Blake Lively is absolutely terrific in this movie. I was not expecting this caliber of a performance from her. She does a great job of making the audience believe that she is a person who has been alive all these years. Her accent and dialect are a little strange, which would be the case if she were really over 100 years old. She makes a point of always keeping a very low profile for fear that somebody will figure her out. Lively’s performance in a pretty tough role is remarkable and, in itself, is a reason to watch the film. Harrison Ford is in this movie and great as always. He adds a much needed degree of humor at certain points. His scenes with Blake Lively toward the end are probably the best in the film.
I really hated the main guy character in this movie. I don’t think it was the actor (Michiel Huisman) as much as the way the character was written. He was a very stereotypical, perfect leading man in a romance movie type. He reads poetry, donates to all kinds of charity, the usual thing. I felt like this film was above that. Also, because of how the story develops, they really didn’t need all that to explain why Adaline is so attracted to him.
The dialogue in the film is very hit or miss. Some of it is very clever. For instance, in one scene, Adaline is looking at pictures of herself in a photo album. She says, “If you’ve seen one, you’ve seen them all”, which is funny because she always looks the same. This is something subtle that seems natural for her to say.

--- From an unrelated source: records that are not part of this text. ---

(** [types.AMQPLong(n)] of the transport library, which wraps the epoch of
    a receiver: the constructor returns ([None]) or raises, as it does for
    an integer that does not fit its 64 bits. *)
Variable amqp_long : Z -> option Exn.

(** [EventHubClient(address, username, password, debug)].  [uuid] is the
    text of the random [uuid.uuid4()]. *)
Definition init (uuid : pystr) (address : pystr) (username password : option pystr)
    (debug : bool) : Checked t :=
  let container_id := lit "eventhub.pysdk-" ++ take 8 uuid in
  match urlparse address with
  | ValueError m => ValueError m
  | Fine address =>
      let url_username :=
        if truthy (url_username address) then unquote_plus <$> url_username address
        else None in
      let username := or_else username url_username in
      let url_password :=
        if truthy (url_password address) then unquote_plus <$> url_password address
        else None in
      let password := or_else password url_password in
      if negb (truthy username) || negb (truthy password)
      then ValueError "Missing username and/or password."
      else
        let auth_uri := lit "sb://" ++ format_optional (hostname address) ++ path address in
        Fine (mk container_id address
                (mkAuth auth_uri (format_optional username) (format_optional password))
                None debug [] false)
  end.

(** [EventHubClient.from_connection_string(conn_str, eventhub, debug=...)]. *)
Definition from_connection_string (uuid : pystr) (conn_str : pystr)
    (eventhub : option pystr) (debug : bool) : Checked t :=
  match _parse_conn_str unicode_lower conn_str with
  | ValueError m => ValueError m
  | Fine parts =>
      let entity := or_else (entity_path parts) eventhub in
      match _build_uri urlparse (format_optional (endpoint parts)) entity with
      | ValueError m => ValueError m
      | Fine address =>
          init uuid address (shared_access_key_name parts) (shared_access_key parts) debug
      end
  end.

(** How the transport answers a call: it returns ([None]) or raises. *)
Variable behaviour : list Call -> Call -> option Exn.

Definition call (c : Call) : M State unit :=
  fun s =>
    let s' := mkState (self s) (calls s ++ [c]) (connections s) in
    match behaviour (calls s) c with
    | None => (Return tt, s')
    | Some e => (Raise e, s')
    end.

Definition _create_connection : M State unit :=
  (let* s := get in
   match connection (self s) with
   | Some _ => ret tt
   | None =>
       call (ConnectionNew (hostname (address (self s))) (auth (self s))
               (container_id (self s)) (debug (self s))) ;;;
       modify (fun s => mkState (set_connection (Some (connections s)) (self s))
                          (calls s) (S (connections s)))
   end)%py.

Definition _close_connection : M State unit :=
  (let* s := get in
   match connection (self s) with
   | Some c => call (ConnectionDestroy c) ;;; on_self (set_connection None)
   | None => ret tt
   end)%py.

(** [for client in clients: body client]. *)
Fixpoint for_each (body : Handler -> M State unit) (clients : list Handler) : M State unit :=
  match clients with
  | [] => ret tt
  | client :: rest => (body client ;;; for_each body rest)%py
  end.

Definition _close_clients : M State unit :=
  (let* s := get in
   for_each (fun client => call (HandlerClose client)) (clients (self s)))%py.

(** [run]; it returns the client itself. *)
Definition run : M State unit :=
  (_create_connection ;;;
   let* s := get in
   for_each
     (fun client => let* s := get in call (HandlerOpen client (connection (self s))))
     (clients (self s)))%py.

Definition stop : M State unit :=
  (on_self (set_stopped true) ;;;
   _close_clients ;;;
   _close_connection)%py.
Lemma Split_not_empty (sep : ascii) (s : string) : GoStrings.Split sep s <> [].
Proof.
  destruct (Split_ends sep s) as (init & piece & -> & _).
  now destruct init.
Qed.

(** A string without the separator is its own single piece; in front of a
    separator it is the first piece. *)
Lemma Split_first (sep : ascii) (a : string) :
  containsByte sep a = false ->
  GoStrings.Split sep a = [a]
  /\ forall b, GoStrings.Split sep (a ++ String sep b) = a :: GoStrings.Split sep b.
Proof.
  induction a as [|c a IH]; simpl; intros Hfree.
  - split; [reflexivity|]. intros b. now rewrite Ascii.eqb_refl.
  - apply orb_false_iff in Hfree as [Hc Hfree].
    destruct (IH Hfree) as [Hone Hmore]. rewrite Hc. split.
    + now rewrite Hone.
    + intros b. now rewrite Hmore.
Qed.

Section ParamProperties.
Variable TrimSpace : string -> string.

Lemma paramsLoop_bindings (items : list string) :
  forall m, paramsLoop TrimSpace items m = bindAll (map (paramOf TrimSpace) items) m.
Proof.
  induction items as [|p rest IH]; intros m; simpl; [reflexivity|].
  destruct (paramOf TrimSpace p) as [key value]. apply IH.
Qed.

(** X6.  paramsToMap binds each key to the value of the last item that
    names it, later items replacing earlier ones, and holds no other key;
    it is never empty: even the empty parameter string has one item. *)
Theorem paramsToMap_last_item (parameter : string) :
  let items := GoStrings.Split "," parameter in
  (forall k,
      paramsToMap TrimSpace parameter k
      = lastBinding k (map (paramOf TrimSpace) items))
  /\ exists key value, paramsToMap TrimSpace parameter key = Some value.
Proof.
  intros items.
  assert (Hall : forall k, paramsToMap TrimSpace parameter k
                           = lastBinding k (map (paramOf TrimSpace) items)).
  { intros k. unfold paramsToMap. fold items.
    rewrite paramsLoop_bindings, bindAll_lookup.
    now destruct (lastBinding k (map (paramOf TrimSpace) items)). }
  split; [exact Hall|].
  destruct (Split_ends "," parameter) as (init & piece & Hsplit & _).
  exists (fst (paramOf TrimSpace piece)), (snd (paramOf TrimSpace piece)).
  rewrite Hall. subst items. rewrite Hsplit, map_app. simpl.
  clear. induction init as [|p init IH]; simpl.
  - destruct (paramOf TrimSpace piece) as [key value]. simpl. now rewrite String.eqb_refl.
  - destruct (paramOf TrimSpace p) as [key value]. now rewrite IH.
Qed.

(** X7.  What an item binds: its key is the trimmed text in front of the
    first "="; its value the trimmed text between the first "=" and the
    second, what follows a second "=" being dropped; an item without "="
    has the empty value. *)
Theorem paramOf_key_value (key value : string) :
  containsByte "=" key = false ->
  containsByte "=" value = false ->
  paramOf TrimSpace key = (TrimSpace key, EmptyString)
  /\ paramOf TrimSpace (key ++ String "=" value) = (TrimSpace key, TrimSpace value)
  /\ forall rest,
       paramOf TrimSpace (key ++ String "=" (value ++ String "=" rest))
       = (TrimSpace key, TrimSpace value).
Proof.
  intros Hkey Hvalue.
  destruct (Split_first "=" key Hkey) as [Hone Hmore].
  destruct (Split_first "=" value Hvalue) as [Hone' Hmore'].
  unfold paramOf. repeat split.
  - now rewrite Hone.
  - now rewrite Hmore, Hone'.
  - intros rest. rewrite Hmore, Hmore'. cbn [nth].
    replace (1 <? Z.of_nat (List.length (key :: value :: GoStrings.Split "=" rest)))
      with true by (symmetry; apply Z.ltb_lt; cbn [List.length]; lia).
    reflexivity.
Qed.
End ParamProperties.

Lemma paramOf_key_value_witness :
  paramOf (fun s => s) ("conf" ++ String "=" ("a.json" ++ String "=" "x"))
  = ("conf", "a.json").
Proof.
  apply (proj2 (proj2 (paramOf_key_value (fun s => s) "conf" "a.json" eq_refl eq_refl))).
Defined.

(* ================================================================== *)
(** ** Further properties: the generator *)

Section GeneratorProperties.
Variable genTarget : OperationConfig -> ResponseFile + string.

The majority of the dialogue is way too obvious. It’s like they think the audience is going to forget about Adaline’s condition so they need to be reminded every two or three minutes through some type of awkward dialogue exchange.
I thought this was a really good story. That being said, there are some stupid things that happen in the film that detracts from it. For instance, I don’t ever remember seeing lightning and snow at the same time before. There is one scene early in the film where Adaline escapes, far too easily, from FBI custody. They almost had a very good twist in the film but it was completely spoiled by the trailer. Also, one unnecessary element of the twist made it far too coincidental for me to buy. None of these things, however, can even compare to the ridiculousness that is the ending of this film. Most of the movie goes to great lengths to be realistic and believable. It is unfortunate that they decided to go with an ending that seemed ripped right out of a Disney fairytale.
This movie is perfectly watchable, the problem is that it could have been much more than that with only a few minor changes. I enjoyed the majority of it and wouldn’t mind seeing it again. The only thing spectacular about the film is the performance of Blake Lively but it is generally well made and worth seeing. The Movie Man gives it 3 out of 5 stars.